Notas e Referências:

[1] Esse autor não pensa se tratar de uma verdadeira “reforma”, mas de uma revisão da CLT. Se se pretende uma reforma trabalhista no Brasil deve-se aprovar, nessas terras, finalmente, e com a devida urgência, um Código do Trabalho e um Código de Processo do Trabalho. A ciência do Direito agradecerá!

[2] AULETE, Caldas. Minidicionário contemporâneo da língua portuguesa. Atual. do Banco de Palavras, Conselho dos Dicionários Caldas Aulete, ed. resp. Paulo Geiger, apres. Evanildo Bechara. Rio de Janeiro: Nova Fronteira, 2004. p. 460.

[3] Essa Súmula está cancelada, no âmbito do TRT da 1ª Região, desde a Resolução Administrativa nº 36, de 3 de setembro de 2015.

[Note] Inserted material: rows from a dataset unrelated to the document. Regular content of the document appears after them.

(** * The authentication subsystem of youGo, embedded in Rocq

    The development follows the packages of the repository:
    - [internal/auth] (jwt.go, password.go, auth_service.go): token
      issuance and validation, password hashing, the login service;
    - [internal/api/middleware] (auth_middleware.go): the [JWTAuth] gate;
    - [internal/domain] (error.go, user.go): sentinel errors,
      [ValidationError], [User], [UserRepository];
    - [internal/service] (user_service.go): the user service;
    - [internal/api/handler] (auth_handler.go) and [internal/api/response]
      (response.go): the signup handler and the response helpers.

    Go values are modelled as the code has them: a [string] is a byte
    string, [[]byte] a list of bytes, [time.Time] and [time.Duration] count
    nanoseconds, [uuid.UUID] is an array of sixteen bytes, an [error] is a
    tree of wrapped values that [errors.Is] walks.  Effects (the wall
    clock, the entropy source, the zap logger, the call of the downstream
    handler) are threaded through a state monad [M] over a [World]; a Go
    panic is an outcome of its own. *)

From Stdlib Require Import ZArith List String Ascii Bool Lia.
From stdpp Require Import base tactics option list gmap strings vector.

Set Default Proof Using "Type".

(* ===================================================================== *)
(** * Part I: the embedding                                              *)
(* ===================================================================== *)

(** ** Bytes *)

Definition byte : Type := ascii.

#[global] Instance ascii_inhabited : Inhabited ascii := populate zero.
#[global] Instance byte_inhabited : Inhabited byte := populate zero.

Definition byteVal (b : byte) : Z := Z.of_N (N_of_ascii b).
Definition byteOf (z : Z) : byte := ascii_of_N (Z.to_N (z mod 256)).

(** [[]byte(s)] and [string(b)]. *)
Definition bytesOf (s : string) : list byte := list_ascii_of_string s.
Definition stringOf (b : list byte) : string := string_of_list_ascii b.

(** ** Errors

    A Go [error] is compared by identity.  The values that the code tests
    with [errors.Is] are package-level variables ([ErrVar]); every other
    error is allocated where it is raised and is identical to no
    variable. *)

Inductive ErrVar : Type :=
  (* internal/domain/error.go *)
  | domain_ErrNotFound
  | domain_ErrDuplicateEntry
  | domain_ErrPermissionDenied
  | domain_ErrInsufficientStock
  | domain_ErrOptimisticLock
  (* internal/auth/auth_service.go *)
  | auth_ErrInvalidCredentials
  (* github.com/golang-jwt/jwt/v5, errors.go *)
  | jwt_ErrInvalidKey
  | jwt_ErrInvalidKeyType
  | jwt_ErrHashUnavailable
  | jwt_ErrTokenMalformed
  | jwt_ErrTokenUnverifiable
  | jwt_ErrTokenSignatureInvalid
  | jwt_ErrTokenRequiredClaimMissing
  | jwt_ErrTokenInvalidAudience
  | jwt_ErrTokenExpired
  | jwt_ErrTokenUsedBeforeIssued
  | jwt_ErrTokenInvalidIssuer
  | jwt_ErrTokenInvalidSubject
  | jwt_ErrTokenNotValidYet
  | jwt_ErrTokenInvalidId
  | jwt_ErrTokenInvalidClaims
  | jwt_ErrInvalidType
  (* golang.org/x/crypto/bcrypt *)
  | bcrypt_ErrMismatchedHashAndPassword
  | bcrypt_ErrHashTooShort
  | bcrypt_ErrPasswordTooLong
  (* a variable of a package outside this model (a driver, the ORM, ...) *)
  | foreign_Err (name : string).

#[global] Instance ErrVar_eq_dec : EqDecision ErrVar.
Proof. solve_decision. Defined.

Inductive error : Type :=
  | errVar (v : ErrVar)
      (* a package-level variable *)
  | errNew (text : string)
      (* errors.New, or fmt.Errorf without %w, at the place it is raised *)
  | wrapError (pre : string) (err : error) (post : string)
      (* fmt.Errorf with one %w: pre ++ err.Error() ++ post *)
  | wrapErrors (e1 : error) (mid : string) (e2 : error)
      (* fmt.Errorf with two %w *)
  | HTTPError (Code : Z) (Message : string).
      (* *echo.HTTPError, as echo.NewHTTPError builds it *)

Module errors.

(** [errors.Is(err, target)] for a package-level [target]: [err] itself,
    or anything it wraps, is that variable. *)
Fixpoint Is (err : error) (target : ErrVar) : bool :=
  match err with
  | errVar v => bool_decide (v = target)
  | errNew _ => false
  | wrapError _ e _ => Is e target
  | wrapErrors e1 _ e2 => Is e1 target || Is e2 target
  | HTTPError _ _ => false
  end.

End errors.

(** ** uuid.UUID *)

Definition UUID : Type := vec byte 16.

#[global] Instance UUID_eq_dec : EqDecision UUID.
Proof. unfold UUID, byte. apply _. Defined.

Module uuid.

Definition Nil : UUID := vreplicate 16 zero.

Definition hexDigit (n : N) : byte :=
  ascii_of_N (if (n <? 10)%N then 48 + n else 87 + n)%N.

Definition hexByte (b : byte) : list byte :=
  let n := N_of_ascii b in [hexDigit (n / 16)%N; hexDigit (n mod 16)%N].

Definition hex (bs : list byte) : list byte := concat (map hexByte bs).

(** [UUID.String]: xxxxxxxx-xxxx-xxxx-xxxx-xxxxxxxxxxxx. *)
Definition String (u : UUID) : string :=
  let b := vec_to_list u in
  let dash := ["-"%char] in
  stringOf (hex (take 4 b) ++ dash ++ hex (take 2 (drop 4 b)) ++ dash ++
            hex (take 2 (drop 6 b)) ++ dash ++ hex (take 2 (drop 8 b)) ++ dash ++
            hex (drop 10 b)).

End uuid.

(** ** time *)

Definition Time : Type := Z.      (* nanoseconds since the Unix epoch *)
Definition Duration : Type := Z.  (* nanoseconds, an int64 *)

Module time.

Definition Nanosecond : Duration := 1%Z.
Definition Second : Duration := 1000000000%Z.
Definition Minute : Duration := (60 * Second)%Z.
Definition Hour : Duration := (60 * Minute)%Z.

Definition Add (t : Time) (d : Duration) : Time := (t + d)%Z.

(** [t.Truncate(d)]: [t] rounded down to a multiple of [d]; [t] itself
    when [d <= 0].  The zero time is a whole number of seconds before the
    Unix epoch, so for the whole-second [d] used here multiples of [d]
    since either origin coincide. *)
Definition Truncate (t : Time) (d : Duration) : Time :=
  if (d <=? 0)%Z then t else (t - t mod d)%Z.

Definition Before (t u : Time) : bool := (t <? u)%Z.
Definition After (t u : Time) : bool := (u <? t)%Z.

End time.

(** ** net/http and echo *)

Module http.

Definition StatusUnauthorized : Z := 401%Z.

(** [Header.Get]: the first value stored under the key, or the empty
    string.  The key used by this repository, [Authorization], is its own
    canonical form. *)
Definition Header_Get (h : gmap string (list string)) (key : string) : string :=
  match h !! key with
  | Some (v :: _) => v
  | _ => ""
  end.

Record Request : Type := { Header : gmap string (list string) }.

End http.

(** Values held by an [interface{}] in the request-scoped store. *)
Inductive any : Type :=
  | anyUUID (u : UUID)
  | anyString (s : string)
  | anyOther (repr : string).   (* a value of any other dynamic type *)

Module echo.

Record Context : Type := {
  Request : http.Request;
  store : gmap string any
}.

Definition Context_Set (c : Context) (key : string) (val : any) : Context :=
  {| Request := Request c; store := <[key := val]> (store c) |}.

Definition Context_Get (c : Context) (key : string) : option any := store c !! key.

Definition NewHTTPError (code : Z) (message : string) : error := HTTPError code message.

End echo.

(** ** The world: clock, entropy, log and handler calls *)

Inductive Level : Type := DebugLevel | InfoLevel | WarnLevel | ErrorLevel.

Inductive Field : Type :=
  | zap_String (key val : string)
  | zap_Error (err : error).

Inductive Event : Type :=
  | Logged (lvl : Level) (msg : string) (fields : list Field)
      (* an entry written through the zap logger *)
  | Served (c : echo.Context).
      (* the downstream handler was entered with this context *)

Record World : Type := {
  wall : nat -> Time;               (* the k-th reading of the wall clock *)
  ticks : nat;                      (* readings taken so far *)
  entropy : nat -> error + byte;    (* crypto/rand.Reader, byte by byte *)
  drawn : nat;                      (* bytes drawn so far *)
  trace : list Event                (* what has been logged and served *)
}.

Inductive Res (A : Type) : Type :=
  | Ret (a : A)
  | Panic (v : string).
Arguments Ret {A} a.
Arguments Panic {A} v.

Definition M (A : Type) : Type := World -> Res A * World.

#[global] Instance M_ret : MRet M := fun A a w => (Ret a, w).
#[global] Instance M_bind : MBind M := fun A B k m w =>
  match m w with
  | (Ret a, w') => k a w'
  | (Panic v, w') => (Panic v, w')
  end.

Definition panic {A : Type} (v : string) : M A := fun w => (Panic v, w).

Definition emit (e : Event) : M unit := fun w =>
  (Ret tt, {| wall := wall w; ticks := ticks w; entropy := entropy w;
              drawn := drawn w; trace := trace w ++ [e] |}).

(** [time.Now()]: one more reading of the wall clock. *)
Definition time_Now : M Time := fun w =>
  (Ret (wall w (ticks w)),
   {| wall := wall w; ticks := S (ticks w); entropy := entropy w;
      drawn := drawn w; trace := trace w |}).

(** [io.ReadFull(rand.Reader, buf)] for a buffer of [n] bytes: the next
    [n] bytes of the source, or the first error met. *)
Fixpoint readFrom (src : nat -> error + byte) (pos n : nat) : error + list byte :=
  match n with
  | O => inr []
  | S n' =>
      match src pos with
      | inl e => inl e
      | inr b =>
          match readFrom src (S pos) n' with
          | inl e => inl e
          | inr bs => inr (b :: bs)
          end
      end
  end.

Definition rand_ReadFull (n : nat) : M (error + list byte) := fun w =>
  (Ret (readFrom (entropy w) (drawn w) n),
   {| wall := wall w; ticks := ticks w; entropy := entropy w;
      drawn := drawn w + n; trace := trace w |}).

Module zap.
Definition Debug (msg : string) (fields : list Field) : M unit := emit (Logged DebugLevel msg fields).
Definition Info (msg : string) (fields : list Field) : M unit := emit (Logged InfoLevel msg fields).
Definition Warn (msg : string) (fields : list Field) : M unit := emit (Logged WarnLevel msg fields).
Definition Error (msg : string) (fields : list Field) : M unit := emit (Logged ErrorLevel msg fields).
End zap.

(** ** strings *)

(** [strings.Map(unicode.ToLower, s)], taken only when [s] holds a byte
    outside ASCII; the Unicode case tables are not part of this model. *)
Class Unicode : Type := { MapToLower : string -> string }.

Module strings.

(** [strings.Split(s, sep)] for a separator of one byte, which is how the
    repository calls it: the pieces between the occurrences of [sep], one
    more than there are occurrences. *)
Fixpoint Split (s : string) (sep : ascii) : list string :=
  match s with
  | EmptyString => [EmptyString]
  | String c s' =>
      if Ascii.eqb c sep then EmptyString :: Split s' sep
      else match Split s' sep with
           | p :: ps => String c p :: ps
           | [] => [String c EmptyString]
           end
  end.

(** [strings.Join(elems, sep)] for a separator of one byte. *)
Fixpoint Join (elems : list string) (sep : ascii) : string :=
  match elems with
  | [] => ""
  | [e] => e
  | e :: rest => e +:+ String sep (Join rest sep)
  end.

Definition isASCII (s : string) : bool :=
  forallb (fun c => (N_of_ascii c <? 128)%N) (list_ascii_of_string s).

Definition isUpper (c : ascii) : bool :=
  ((65 <=? N_of_ascii c) && (N_of_ascii c <=? 90))%N.

Definition lowerByte (c : ascii) : ascii :=
  if isUpper c then ascii_of_N (N_of_ascii c + 32)%N else c.

Fixpoint lowerASCII (s : string) : string :=
  match s with
  | EmptyString => EmptyString
  | String c s' => String (lowerByte c) (lowerASCII s')
  end.
(** * PDF processing service: extraction and analysis

    A shallow embedding of [services/pdf-processor/main.py]: the function
    [extract_text_from_pdf], the endpoint [extract_text] and the endpoint
    [analyze_document], with the Python string built-ins they rely on
    ([str.strip], [str.split], [str.lower], [str.endswith]).

    What PyPDF2 answers (the reader, its metadata, the pages and the text
    of each page, or the exception raised instead) is input data of the
    model: the service only post-processes those answers. *)

From Stdlib Require Import ZArith QArith DecimalString.
From stdpp Require Import base gmap list strings.

Local Open Scope Z_scope.

(** ** Python strings *)

Module Py.

(** A Python [str] is a sequence of Unicode code points. *)
Definition str := list N.

(** A literal written in the source, code point by code point. *)
Definition lit (s : string) : str :=
  List.map Ascii.N_of_ascii (String.list_ascii_of_string s).

(** [ch.isspace()], the test used by [strip()] and by [split()] without
    separator: the code points of bidirectional type WS, B or S, or of
    category Zs. *)
Definition isspace (c : N) : bool :=
  ((9 <=? c) && (c <=? 13) || (28 <=? c) && (c <=? 32)
   || (c =? 133) || (c =? 160) || (c =? 5760)
   || (8192 <=? c) && (c <=? 8202)
   || (c =? 8232) || (c =? 8233) || (c =? 8239) || (c =? 8287)
   || (c =? 12288))%N.

(** A string made of white space only. *)
Definition blank (ws : str) : Prop := forallb isspace ws = true.

Fixpoint drop_while (p : N -> bool) (s : str) : str :=
  match s with
  | [] => []
  | c :: s' => if p c then drop_while p s' else s
  end.

Fixpoint take_while (p : N -> bool) (s : str) : str :=
  match s with
  | [] => []
  | c :: s' => if p c then c :: take_while p s' else []
  end.

(** [s.lstrip()]: the index moves right over white space. *)
Definition lstrip (s : str) : str := drop_while isspace s.

(** [s.rstrip()]: the index moves left over white space. *)
Definition rstrip (s : str) : str := rev (drop_while isspace (rev s)).

(** [s.strip()]: the left index is found first, then the right one. *)
Definition strip (s : str) : str := rstrip (lstrip s).

(** The token being read by [split()], most recent code point first,
    is closed when white space or the end of the string is met. *)
Definition flush (tok : str) : list str :=
  match tok with
  | [] => []
  | _ :: _ => [rev tok]
  end.

Fixpoint split_go (tok : str) (s : str) : list str :=
  match s with
  | [] => flush tok
  | c :: s' =>
      if isspace c then flush tok ++ split_go [] s'
      else split_go (c :: tok) s'
  end.

(** [s.split()]: the maximal runs of code points that are not white
    space; no empty string is ever returned. *)
Definition split (s : str) : list str := split_go [] s.

Fixpoint startswith (s pre : str) : bool :=
  match pre, s with
  | [], _ => true
  | _ :: _, [] => false
  | p :: pre', c :: s' => (c =? p)%N && startswith s' pre'
  end.

(** [split_sep_go sep skip cur s]: [skip] code points of a separator
    just matched are still to be passed over, [cur] is the piece being
    read, most recent code point first. *)
Fixpoint split_sep_go (sep : str) (skip : nat) (cur : str) (s : str)
  : list str :=
  match s with
  | [] => [rev cur]
  | c :: s' =>
      match skip with
      | S k => split_sep_go sep k cur s'
      | O =>
          if startswith s sep
          then rev cur :: split_sep_go sep (length sep - 1) [] s'
          else split_sep_go sep 0 (c :: cur) s'
      end
  end.

(** [s.split(sep)] for a non-empty [sep] (an empty one raises
    ValueError; the service passes two literals): the pieces between the
    occurrences of [sep], found left to right without overlap; empty
    pieces are kept. *)
Definition split_sep (s sep : str) : list str := split_sep_go sep 0 [] s.

(** [sep.join(l)] *)
Fixpoint join (sep : str) (l : list str) : str :=
  match l with
  | [] => []
  | [x] => x
  | x :: l' => x ++ sep ++ join sep l'
  end.

(** Truth value of a string: non-empty. *)
Definition truthy (s : str) : bool :=
  match s with [] => false | _ :: _ => true end.

(** [len(s)] *)
Definition len {A} (l : list A) : Z := Z.of_nat (length l).

(** [s.lower()] on the ASCII letters. The service applies it only to
    test the suffix ".pdf", and no code point outside ASCII lowers to
    '.', 'p', 'd' or 'f'. *)
Definition lower_char (c : N) : N :=
  if ((65 <=? c) && (c <=? 90))%N then (c + 32)%N else c.

Definition lower (s : str) : str := List.map lower_char s.

(** [s.endswith(suf)] *)
Definition endswith (s suf : str) : bool := startswith (rev s) (rev suf).

End Py.

Import Py.

(** ** Data model *)

Definition bytes := list Byte.byte.

(** Exceptions: the [HTTPException] the service raises itself, and any
    other exception [e], kept as its rendering [str(e)]. *)
Inductive exn :=
| HTTPException (status_code : Z) (detail : str)
| Raised (msg : str).

(** A page of the reader: what [page.extract_text()] does on it. *)
Inductive PageObject :=
| TextPage (page_text : str)
| BrokenPage (e : exn).

Definition page_extract_text (page : PageObject) : exn + str :=
  match page with
  | TextPage page_text => inr page_text
  | BrokenPage e => inl e
  end.

(** [pdf_reader.metadata] is [None] or a dictionary object (a [dict]
    subclass, hence false when it has no entry) whose properties are
    optional. *)
Record DocumentInformation (datetime : Type) := {
  raw_entries : nat;
  title : option str;
  author : option str;
  subject : option str;
  creator : option str;
  producer : option str;
  creation_date : option datetime;
  modification_date : option datetime
}.
Arguments raw_entries {datetime}.
Arguments title {datetime}.
Arguments author {datetime}.
Arguments subject {datetime}.
Arguments creator {datetime}.
Arguments producer {datetime}.
Arguments creation_date {datetime}.
Arguments modification_date {datetime}.

Record PdfReader (datetime : Type) := {
  reader_metadata : option (DocumentInformation datetime);
  pages : list PageObject
}.
Arguments reader_metadata {datetime}.
Arguments pages {datetime}.

(** The dictionary appended to [sections] for one page; ['error'] is a
    key of the failed pages only. *)
Module Sec.
Record t := {
  type : str;
  page_number : Z;
  content : str;
  word_count : Z;
  char_count : Z;
  error : option str
}.
End Sec.

(** The dictionary returned by [extract_text_from_pdf]. *)
Module Doc.
Record t := {
  text_content : str;
  page_count : Z;
  word_count : Z;
  metadata : gmap string str;
  sections : list Sec.t
}.
End Doc.

(** The response of [/extract-text]. *)
Module Resp.
Record t := {
  document_id : str;
  filename : str;
  text_content : str;
  page_count : Z;
  word_count : Z;
  metadata : gmap string str;
  sections : list Sec.t
}.
End Resp.

(** A Python number: the conditional of [avg_words_per_page] yields the
    result of a true division or the integer 0. A float is kept as the
    exact quotient that the division rounds. *)
Inductive number :=
| Int (n : Z)
| Float (q : Q).

Module Stats.
Record t := {
  page_count : Z;
  word_count : Z;
  sentence_count : Z;
  paragraph_count : Z;
  avg_words_per_page : number
}.
End Stats.

(** The response of [/analyze-document]. *)
Module Analysis.
Record t := {
  document_id : str;
  filename : str;
  basic_stats : Stats.t;
  text_content : str;
  metadata : gmap string str;
  sections : list Sec.t;
  analysis_timestamp : Z
}.
End Analysis.

Record UploadFile := {
  filename : str;
  file_read : bytes
}.

(** ** The service *)

Definition nl2 : str := [10; 10]%N.

Definition placeholder : str := lit "[Error extracting text from this page]".

(** [x or ''] *)
Definition or_empty (x : option str) : str :=
  match x with
  | Some s => if truthy s then s else lit ""
  | None => lit ""
  end.

(** [str(n)] for an integer. *)
Definition str_of_int (n : Z) : str :=
  lit (NilZero.string_of_int (Z.to_int n)).

(** Taken from the libraries: the type of dates and their rendering,
    the rendering of an [HTTPException], and the reader, which either
    raises or gives the document. Whatever is raised while the file is
    opened and the reader, its metadata and its page list are read is
    the reader's exception. *)
Class Libraries := {
  datetime : Type;
  datetime_str : datetime -> str;
  http_exception_str : Z -> str -> str;
  open_reader : bytes -> exn + PdfReader datetime
}.

Section Service.

Context {L : Libraries}.

Definition exn_str (e : exn) : str :=
  match e with
  | HTTPException status_code detail => http_exception_str status_code detail
  | Raised msg => msg
  end.

(** [str(d) if d else '']: a date object is always true. *)
Definition date_or_empty (d : option datetime) : str :=
  match d with
  | Some d => datetime_str d
  | None => lit ""
  end.

Definition info_truthy (m : option (DocumentInformation datetime)) : bool :=
  match m with
  | Some info => negb (Nat.eqb (raw_entries info) 0)
  | None => false
  end.

Definition extract_metadata (m : option (DocumentInformation datetime))
  : gmap string str :=
  match m with
  | Some info =>
      if info_truthy m then
        <["title" := or_empty (title info)]>
        (<["author" := or_empty (author info)]>
        (<["subject" := or_empty (subject info)]>
        (<["creator" := or_empty (creator info)]>
        (<["producer" := or_empty (producer info)]>
        (<["creation_date" := date_or_empty (creation_date info)]>
        (<["modification_date" := date_or_empty (modification_date info)]>
         ∅))))))
      else ∅
  | None => ∅
  end.

Definition page_section (page_num : Z) (page_text : str) : Sec.t :=
  {| Sec.type := lit "page";
     Sec.page_number := page_num + 1;
     Sec.content := strip page_text;
     Sec.word_count := len (split page_text);
     Sec.char_count := len page_text;
     Sec.error := None |}.

Definition error_section (page_num : Z) (e : exn) : Sec.t :=
  {| Sec.type := lit "page";
     Sec.page_number := page_num + 1;
     Sec.content := placeholder;
     Sec.word_count := 0;
     Sec.char_count := 0;
     Sec.error := Some (exn_str e) |}.

(** The loop over [enumerate(pdf_reader.pages)], with its two
    variables [full_text] and [sections]. *)
Fixpoint pages_loop (page_num : Z) (ps : list PageObject)
    (full_text : str) (sections : list Sec.t) : str * list Sec.t :=
  match ps with
  | [] => (full_text, sections)
  | page :: rest =>
      match page_extract_text page with
      | inr page_text =>
          pages_loop (page_num + 1) rest
            (full_text ++ (page_text ++ nl2))
            (sections ++ [page_section page_num page_text])
      | inl e =>
          pages_loop (page_num + 1) rest
            full_text
            (sections ++ [error_section page_num e])
      end
  end.

(** The accumulator [full_text] when the loop ends. *)
Definition full_text_of (pdf_reader : PdfReader datetime) : str :=
  fst (pages_loop 0 (pages pdf_reader) [] []).

Definition assemble (pdf_reader : PdfReader datetime) : Doc.t :=
  let metadata := extract_metadata (reader_metadata pdf_reader) in
  let '(full_text, sections) := pages_loop 0 (pages pdf_reader) [] [] in
  {| Doc.text_content := strip full_text;
     Doc.page_count := len (pages pdf_reader);
     Doc.word_count := len (split full_text);
     Doc.metadata := metadata;
     Doc.sections := sections |}.

Definition extract_text_from_pdf (file : bytes) : exn + Doc.t :=
  match open_reader file with
  | inr pdf_reader => inr (assemble pdf_reader)
  | inl e =>
      inl (HTTPException 400
             (lit "Failed to extract text from PDF: " ++ exn_str e))
  end.

(** [/extract-text]; [now] is [int(time.time())]. The temporary file
    is written and removed without fault. *)
Definition extract_text (now : Z) (file : UploadFile)
    (document_id : option str) : exn + Resp.t :=
  if negb (endswith (lower (filename file)) (lit ".pdf")) then
    inl (HTTPException 400 (lit "Only PDF files are supported"))
  else
    let document_id :=
      if truthy (default [] document_id) then default [] document_id
      else lit "doc_" ++ str_of_int now in
    match extract_text_from_pdf (file_read file) with
    | inr extraction_result =>
        inr {| Resp.document_id := document_id;
               Resp.filename := filename file;
               Resp.text_content := Doc.text_content extraction_result;
               Resp.page_count := Doc.page_count extraction_result;
               Resp.word_count := Doc.word_count extraction_result;
               Resp.metadata := Doc.metadata extraction_result;
               Resp.sections := Doc.sections extraction_result |}
    | inl e =>
        inl (HTTPException 500 (lit "Processing failed: " ++ exn_str e))
    end.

[4] Mencionando tal fato, CASSAR, Vólia Bomfim. Direito do Trabalho. 11.ed. rev. e atual. Rio de Janeiro: Forense; São Paulo: Método, 2015. pp. 259-260.

[5] MARANHÃO, Délio; CARVALHO, Luiz Inácio B. Direito do Trabalho. 17.ed. rev. e atual. de acordo com a Constituição de 1988 e legislação posterior. Rio de Janeiro: Editora da Fundação Getúlio Vargas, 1993. p. 63.

[6] Colhido em BITTENCOURT, Pedro Ortins de. Códigos do Trabalho e Processo do Trabalho. 11.ed. Lisboa: Quid Juris? – sociedade editora, 2014. p. 114.

[7] MARTINEZ, Pedro Romano. Direito do Trabalho. 6.ed. Coimbra: Almedina, 2013. p. 520.

[8] Colhido em BITTENCOURT, Pedro Ortins de. Códigos do Trabalho e Processo do Trabalho. 11.ed. Lisboa: Quid Juris? – sociedade editora, 2014. p. 115.

AULETE, Caldas. Minidicionário contemporâneo da língua portuguesa. Atual. do Banco de Palavras, Conselho dos Dicionários Caldas Aulete, ed. resp. Paulo Geiger, apres. Evanildo Bechara. Rio de Janeiro: Nova Fronteira, 2004.

BITTENCOURT, Pedro Ortins de. Códigos do Trabalho e Processo do Trabalho. 11.ed. Lisboa: Quid Juris? – sociedade editora, 2014.

CASSAR, Vólia Bomfim. Direito do Trabalho. 11.ed. rev. e atual. Rio de Janeiro: Forense; São Paulo: Método, 2015.

MARANHÃO, Délio; CARVALHO, Luiz Inácio B. Direito do Trabalho. 17.ed. rev. e atual. de acordo com a Constituição de 1988 e legislação posterior. Rio de Janeiro: Editora da Fundação Getúlio Vargas, 1993.

MARTINEZ, Pedro Romano. Direito do Trabalho. 6.ed. Coimbra: Almedina, 2013.